- [TASK DIRECTIONS] For the entries below, work out how many lines include the string "Stdlib", then write only that number.

(Dataset entries)

• • •

Lemma window_default_path def (m : base_window.machine U) hWnd msg wp lp :
  base_window.GetWindowLongPtrW hWnd m = 0 → msg ≠ WM_NCCREATE →
  base_window._window_proc def hWnd msg wp lp m =
  base_window.default_proc def hWnd msg wp lp m.
Proof.
  intros Hslot Hmsg. unfold base_window._window_proc.
  rewrite decide_False by done. by rewrite decide_True.
Qed.

Lemma window_deliver_default def (later : list (Z * Z * Z * Z)) hWnd
    (m : base_window.machine U) :
  base_window.GetWindowLongPtrW hWnd m = 0 →
  Forall (λ c, c.1.1.1 = hWnd ∧ c.1.1.2 ≠ WM_NCCREATE) later →
  ∃ m', base_window.deliver def later m = (Ret (), m') ∧
        base_window.objects m' = base_window.objects m ∧
        base_window.userdata m' = base_window.userdata m ∧
        base_window.env m' =
          foldl (λ w c, log (DefWindowProcW c.1.1.1 c.1.1.2 c.1.2 c.2) w)
                (base_window.env m) later.
Proof.
  intros Hslot Hl. revert m Hslot.
  induction Hl as [|[[[hw msg] wp] lp] later [Hh Hmsg] _ IH]; intros m Hslot.
  - by exists m.
  - simpl in Hh, Hmsg. subst hw. simpl.
    rewrite window_default_path by done. simpl.
    destruct (IH (base_window.set_env
                    (log (DefWindowProcW hWnd msg wp lp) (base_window.env m)) m))
      as (m' & -> & ? & ? & ?); [done|].
    by exists m'.
Qed.

Lemma dialog_default_path (m : base_dialog.machine U) hWnd msg wp lp :
  base_dialog.GetWindowLongPtrW hWnd m = 0 → msg ≠ WM_INITDIALOG →
  base_dialog._dialog_proc hWnd msg wp lp m = (Ret FALSE, m).
Proof.
  intros Hslot Hmsg. rewrite dialog_proc_retrieved by done.
  unfold base_dialog.retrieved. by rewrite decide_True.
Qed.

Lemma dialog_deliver_default (later : list (Z * Z * Z * Z)) hWnd
    (m : base_dialog.machine U) :
  base_dialog.GetWindowLongPtrW hWnd m = 0 →
  Forall (λ c, c.1.1.1 = hWnd ∧ c.1.1.2 ≠ WM_INITDIALOG) later →
  base_dialog.deliver later m = (Ret (), m).
Proof.
  intros Hslot Hl.
  induction Hl as [|[[[hw msg] wp] lp] later [Hh Hmsg] _ IH]; [done|].
  simpl in Hh, Hmsg. subst hw. simpl. by rewrite dialog_default_path.
Qed.

Lemma slot_of_set_slot (w : world U) hWnd v : slot_of hWnd (set_slot hWnd v w) = v.
Proof. unfold slot_of. simpl. by rewrite lookup_insert_eq. Qed.

Lemma handle_of_set_handle (w : world U) a v : handle_of a (set_handle a v w) = v.
Proof. unfold handle_of. simpl. by rewrite lookup_insert_eq. Qed.

(** The creation message of a window: the slot and the handle field are
    set before the handlers run. *)
Lemma window_proc_creates def (m : base_window.machine U) hWnd wp lp pSelf self
    ret h1 w1 :
  base_window.createstructs m !! lp = Some pSelf → pSelf ≠ 0 →
  base_window.objects m !! pSelf = Some self →
  base_msg_handler.exec WM_NCCREATE wp lp (base_window._msgHandler self)
    (set_handle pSelf hWnd (set_slot hWnd pSelf (base_window.env m)))
    = (Ret ret, h1, w1) →
  ∃ m', base_window._window_proc def hWnd WM_NCCREATE wp lp m
          = (Ret (default (def hWnd WM_NCCREATE wp lp) ret), m') ∧
        base_window.objects m' !! pSelf = Some (base_window.Make hWnd h1) ∧
        base_window.env m' =
          match ret with
          | Some _ => w1
          | None => log (DefWindowProcW hWnd WM_NCCREATE wp lp) w1
          end.
Proof.
  intros Hcs Hp Hobj Hexec. unfold base_window._window_proc.
  rewrite decide_True by done. rewrite Hcs.
  unfold base_window.dispatch, base_window.set_hWnd, base_window.set_object,
    base_window.SetWindowLongPtrW, base_window.set_env,
    base_window.default_proc.
  cbn [base_window.objects base_window.env base_window.createstructs].
  rewrite Hobj. rewrite decide_False by done.
  rewrite lookup_insert_eq. cbn [base_window._msgHandler base_window._hWnd].
  rewrite Hexec. rewrite decide_False by done.
  destruct ret as [r|]; eexists; (split; [done|]); cbn;
    by rewrite !lookup_insert_eq.
Qed.

(** [_set_ui_font_on_children] on a dialog whose slot names an owner: the
    owner's [WM_SETFONT] handlers run inside the [SendMessageW]. *)
Lemma set_ui_font_runs (m : base_dialog.machine U) hDlg pSelf self ret h1 w1 :
  base_dialog.GetWindowLongPtrW hDlg m = pSelf → pSelf ≠ 0 →
  base_dialog.objects m !! pSelf = Some self →
  base_msg_handler.exec WM_SETFONT (base_dialog.globalUiFont m) 0
    (base_dialog._msgHandler self)
    (log (SendMessageW hDlg WM_SETFONT (base_dialog.globalUiFont m) 0)
       (base_dialog.env m)) = (Ret ret, h1, w1) →
  base_dialog._set_ui_font_on_children hDlg m =
  (Ret (),
   base_dialog.Machine
     (<[pSelf := base_dialog.Make (base_dialog._hWnd self) h1]> (base_dialog.objects m))
     (base_dialog.globalUiFont m)
     (log (EnumChildWindows hDlg (base_dialog.globalUiFont m)) w1)).
Proof.
  intros Hslot Hp Hobj Hexec. unfold base_dialog._set_ui_font_on_children.
  cbv zeta.
  destruct (dialog_retrieved_after_exec
              (base_dialog.set_env
                 (log (SendMessageW hDlg WM_SETFONT (base_dialog.globalUiFont m) 0)
                    (base_dialog.env m)) m)
              hDlg WM_SETFONT (base_dialog.globalUiFont m) 0 pSelf self ret h1 w1)
    as (m1 & Hr & He & Ho & Hf); [done..|].
  rewrite Hr. destruct m1 as [o1 f1 e1]. simpl in *. subst o1 f1 e1.
  unfold after_message. by rewrite decide_False by done.
Qed.
(** [os.walk(top)], top-down: every directory under [top] with its entries;
    a directory is yielded before its subdirectories, which follow in
    listing order. *)
Fixpoint walk (top : Path) (n : node) : list (Path * list (string * node)) :=
  match n with
  | File _ _ => []
  | Dir entries =>
      (top, entries)
        :: flat_map (fun e => let '(nm, c) := e in walk (top // nm) c) entries
  end.

Definition os_walk (fs : FS) (top : Path) : list (Path * list (string * node)) :=
  match node_at fs top with
  | Some n => walk top n
  | None => []
  end.

(** The [files] component of what [os.walk] yields for a directory. *)
Definition regular_files (entries : list (string * node))
  : list (string * (Z * result string)) :=
  flat_map (fun e => match snd e with
                     | File st_size read => [(fst e, (st_size, read))]
                     | Dir _ => []
                     end) entries.

(** ** [find_project_folders]

    The loop runs over what [os.scandir(root_dir)] yields, in its order. *)

(** [item.path], the string [os.scandir] gives an entry: the scanned path
    joined with the entry's name.  [pathlib.Path(item.path)] is
    [root_dir // name]. *)
Definition item_path_str (root_dir : Path) (item : string * node) : string :=
  os_path_join (str_of_path root_dir) (fst item).

Definition find_project_folders_body (root_dir : Path) (item : string * node)
    (st : list Path * Log) : ctl (list Path * Log) :=
  let '(project_folders, out) := st in
  let item_path := root_dir // fst item in
  if is_dir (snd item) && negb (should_ignore item_path (is_dir (snd item))) then
    let stop_file := STOP_AUTOMATION_FOLDER in
    if negb (has_entry (snd item) stop_file) then
      Next (project_folders ++ [item_path], out)
    else
      Next (project_folders,
            print ("Skipping folder " +:+ item_path_str root_dir item +:+ " due to "
                   +:+ STOP_AUTOMATION_FOLDER +:+ " folder.") out)
  else Next (project_folders, out).

Definition find_project_folders (fs : FS) (root_dir : Path) (out : Log)
  : list Path * Log :=
  for_in (scandir fs root_dir) (find_project_folders_body root_dir) ([], out).

(** ** [read_project_files] *)

(** A [dict] with string keys: insertion-ordered, one entry per key. *)
Definition dict : Type := list (string * string).

Fixpoint dict_get (d : dict) (k : string) : option string :=
  match d with
  | [] => None
  | (k', v) :: d' => if String.eqb k' k then Some v else dict_get d' k
  end.

(** [d[k] = v]: an existing key keeps its position. *)
Fixpoint dict_set (k v : string) (d : dict) : dict :=
  match d with
  | [] => [(k, v)]
  | (k', v') :: d' =>
      if String.eqb k' k then (k, v) :: d' else (k', v') :: dict_set k v d'
  end.

Definition truncation_marker : string :=
  LF +:+ "... (content truncated due to length)".

Section Collector.

Variable guess_type : string -> option string.

(** The body of [for file in files], for a regular file. *)
Definition read_file_body (current_dir : Path)
    (file : string * (Z * result string)) (st : dict * Log) : ctl (dict * Log) :=
  let '(file_contents, out) := st in
  let '(file_name, (st_size, read)) := file in
  let file_path := current_dir // file_name in
  if negb (should_ignore file_path false) && is_text_file guess_type file_path then
    if st_size >? MAX_FILE_SIZE then
      Next (file_contents,
            print ("File " +:+ str_of_path file_path +:+ " is too large, skipping...") out)
    else
      match read with
      | Ok content =>
          let content :=
            if len content >? MAX_CONTENT_LENGTH
            then slice_to (Z.to_nat MAX_CONTENT_LENGTH) content +:+ truncation_marker
            else content in
          Next (dict_set (str_of_path file_path) content file_contents, out)
      | Raise e =>
          Next (file_contents,
                print ("Error reading file " +:+ str_of_path file_path +:+ ": "
                       +:+ str_of_exc e) out)
      end
  else Next (file_contents, out).

(** The body of [for root, _, files in os.walk(project_folder)]. *)
Definition read_dir_body (item : Path * list (string * node))
    (st : dict * Log) : ctl (dict * Log) :=
  let '(root, entries) := item in
  let current_dir := root in
  if should_ignore current_dir true then Next st
  else Next (for_in (regular_files entries) (read_file_body current_dir) st).

Definition read_project_files (fs : FS) (project_folder : Path) (out : Log)
  : dict * Log :=
  for_in (os_walk fs project_folder) read_dir_body ([], out).

End Collector.

(** ** [generate_readme_with_gemini] *)

(** [LF.join(lines)]: the text of a multi-line literal. *)
Definition lines (l : list string) : string := join LF l.

Definition base_prompt : string :=
  lines
    [ "Please analyze the following project files and generate a comprehensive README.md file.";
      "        The README should be in Markdown format with inline HTML for interactive elements.";
      "        ";
      "        Required sections:";
      "        1. Project Overview - A clear description of what the project does";
      "        2. Features - List of main features and capabilities";
      "        3. Installation - How to install and set up the project";
      "        4. Usage - How to use the project with examples";
      "        5. Example Code Snippets - If applicable, show some code examples";
      "        6. License - Include license information if available";
      "        ";
      "        Use HTML elements like <details> for collapsible sections to make it interactive.";
      "        Make the README professional, well-structured, and easy to understand.";
      "        ";
      "        Project files:";
      "        " ].
(** [determine_scope] raises nothing and follows the rule on the
    candidates of the paths that have more than one part. *)
Lemma determine_scope_spec it_paths it_scopes a :
  ∃ r, determine_scope it_paths it_scopes a = Some r
       ∧ chosen_from (scope_candidates a) r.
Proof.
  unfold determine_scope, scope_candidates. case_bool_decide as Hempty.
  { exists "". split; [done|]. by rewrite Hempty, elements_empty. }
  pose proof (collect_scopes_perm _ _ (iter_perm it_paths (affected_paths a))) as Hperm.
  revert Hperm. generalize (collect_scopes (iter it_paths (affected_paths a))).
  intros scopes Hperm.
  cut (∃ r, match scopes with
            | [] => Some ""
            | [only] => Some only
            | _ => py_max (count scopes) (iter it_scopes (list_to_set scopes))
            end = Some r ∧ chosen_from scopes r).
  { intros (r & Hr & Hchosen). exists r. eauto using chosen_from_perm. }
  destruct scopes as [|x [|y rest]]; [by exists ""|by exists x|].
  set (scopes := x :: y :: rest).
  destruct (py_max_spec (count scopes) (iter it_scopes (list_to_set scopes)))
    as (r & Hr & Hin & Hmax).
  { intros Hnil. assert (Hx : x ∈ iter it_scopes (list_to_set scopes)).
    { apply elem_of_iter, elem_of_list_to_set. by left. }
    rewrite Hnil in Hx. by apply elem_of_nil in Hx. }
  exists r. split; [done|]. split.
  - by apply elem_of_iter, elem_of_list_to_set in Hin.
  - intros c Hc. by apply Hmax, elem_of_iter, elem_of_list_to_set.
Qed.

(** A path without a slash has at most one part, so nothing to offer. *)
Lemma scope_of_path_no_separator p :
  PyStr.contains "/" p = false → scope_of_path p = [].
Proof.
  intros Hp. unfold scope_of_path, PurePath.parts, PurePath.tail, PurePath.splitroot.
  assert (Hstart : PyStr.startswith p "/" = false).
  { destruct p as [|c s]; [done|].
    rewrite contains_cons in Hp. apply orb_false_elim in Hp as [Hc _].
    by rewrite startswith_cons. }
  rewrite Hstart. cbn [negb fst snd String.eqb].
  unfold PyStr.split. rewrite (split_pieces_no_sep "/" p Hp).
  rewrite filter_cons, filter_nil. by case_decide.
Qed.

Lemma collect_scopes_nil (paths : list string) :
  (∀ p, p ∈ paths → scope_of_path p = []) → collect_scopes paths = [].
Proof.
  induction paths as [|p paths IH]; intros Hall; [done|].
  unfold collect_scopes in *. cbn [flat_map].
  rewrite (Hall p) by left. apply IH. intros q Hq. apply Hall. by right.
Qed.

Lemma determine_scope_no_separator it_paths it_scopes a :
  (∀ p, p ∈ affected_paths a → PyStr.contains "/" p = false) →
  determine_scope it_paths it_scopes a = Some "".
Proof.
  intros Hall. unfold determine_scope. case_bool_decide; [done|].
  rewrite collect_scopes_nil; [done|].
  intros p Hp%elem_of_iter. by apply scope_of_path_no_separator, Hall.
Qed.

End Scope.

(** * The claims about the scope *)

Lemma makefile_paths :
  affected_paths (analyze_changes makefile_diff) = {[ "Makefile" ]}.
Proof. by vm_compute. Qed.
(** * scripts/generate_cursor_plugin.py

    A shallow embedding of the generator of the Cursor plugin artefacts
    ([.cursor-plugin/plugin.json] and [.mcp.json]) and the properties of
    it that the specification states.

    Conventions of the embedding:
    - a Python [str] is the list of its code points ([list N], each
      below [0x110000]);
    - a parsed JSON document is a value of [json]; a [dict] is an
      association list in insertion order, read and updated through
      [dict_get], [dict_in] and [dict_set];
    - the directory tree below [ROOT] is a value of [node], in which a
      regular file is the text that reading it gives, or is [Binary]
      when its bytes are not UTF-8; paths are lists of components
      relative to [ROOT];
    - a function that may raise returns a [result];
    - [json.loads], [json.dumps] and the argument parser of [argparse]
      belong to Python's standard library and are parameters of the
      development. *)

From Stdlib Require Import ZArith NArith List String Ascii.
From Stdlib Require Import Floats.SpecFloat.
From stdpp Require Import gmap list sorting.
Import ListNotations.
(** No [audience] is passed to [jwt.decode], so a token that carries an
    [aud] claim is rejected. *)
Definition _validate_aud (claims : dict) : M unit :=
  match claims !! "aud" with
  | None => ret tt
  | Some _ => raise (JWTError AudienceRejected)
  end.

Definition _validate_sub (claims : dict) : M unit :=
  match claims !! "sub" with
  | None | Some (VStr _) => ret tt
  | Some _ => raise (JWTError SubjectNotString)
  end.

Definition _validate_jti (claims : dict) : M unit :=
  match claims !! "jti" with
  | None | Some (VStr _) => ret tt
  | Some _ => raise (JWTError JtiNotString)
  end.

(** No [access_token] is passed to [jwt.decode]. *)
Definition _validate_at_hash (claims : dict) : M unit :=
  match claims !! "at_hash" with
  | None => ret tt
  | Some _ => raise (JWTError AtHashUnchecked)
  end.

(** [_validate_claims] with the default options ([iss] is checked only
    against an expected issuer, and none is passed). *)
Definition _validate_claims (claims : dict) : M unit :=
  _validate_iat claims ;;;
  _validate_nbf claims ;;;
  _validate_exp claims ;;;
  _validate_aud claims ;;;
  _validate_sub claims ;;;
  _validate_jti claims ;;;
  _validate_at_hash claims.

(** [jwt.encode(claims, key, algorithm=alg)]. *)
Definition jwt_encode (claims : dict) (key alg : string) : pyresult string :=
  match jws_sign claims key alg with
  | Some token => Ret token
  | None => Raise JWSError
  end.

(** [jwt.decode(token, key, algorithms=algorithms)]. *)
Definition jwt_decode (token key : string) (algorithms : list string) : M dict :=
  match jws_verify_claims token key algorithms with
  | None => raise (JWTError NotVerified)
  | Some claims => _validate_claims claims ;;; ret claims
  end.

End JoseJwt.

(** ** passlib: [pwd_context = CryptContext(schemes=["bcrypt_sha256", "bcrypt"])] *)

Section PwdContext.
Context `{!Passlib}.

(** The handler that identifies a hash, by its scheme tag, in the order of
    [schemes]. *)
Definition pwd_identify (hash : string) : option scheme :=
  if String.prefix "$bcrypt-sha256$" hash then Some bcrypt_sha256
  else if existsb (λ ident, String.prefix ident hash)
            ["$2$"; "$2a$"; "$2x$"; "$2y$"; "$2b$"]%string
       then Some bcrypt
       else None.

(** [pwd_context.verify(secret, hash)], passlib's [CryptContext.verify]:
    [False] on [None]; otherwise the record that identifies the hash is
    looked up, which raises [TypeError] on a hash that is not a string and
    [UnknownHashError] (hash could not be identified) on a string no
    scheme identifies; the identified handler then gives the verdict. *)
Definition pwd_context_verify (secret : string) (hash : pyval) : pyresult bool :=
  match hash with
  | VNone => Ret false
  | VStr h =>
      match pwd_identify h with
      | Some sch => handler_verify sch secret h
      | None => Raise UnknownHashError
      end
  | _ => Raise TypeError
  end.

End PwdContext.

(** ** The application *)

Record LoginIn : Type := { email : string; senha : string }.

Record TokenOut : Type := {
  access_token : string;
  token_type : string;
  usuario : dict
}.

Record Request : Type := { cookies : gmap string string }.

Section App.
Context `{!Python, !Jose, !Passlib, !Bson, !Pydantic}.
Variable settings : Settings.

• • •

- [WRITTEN SOLUTION] 2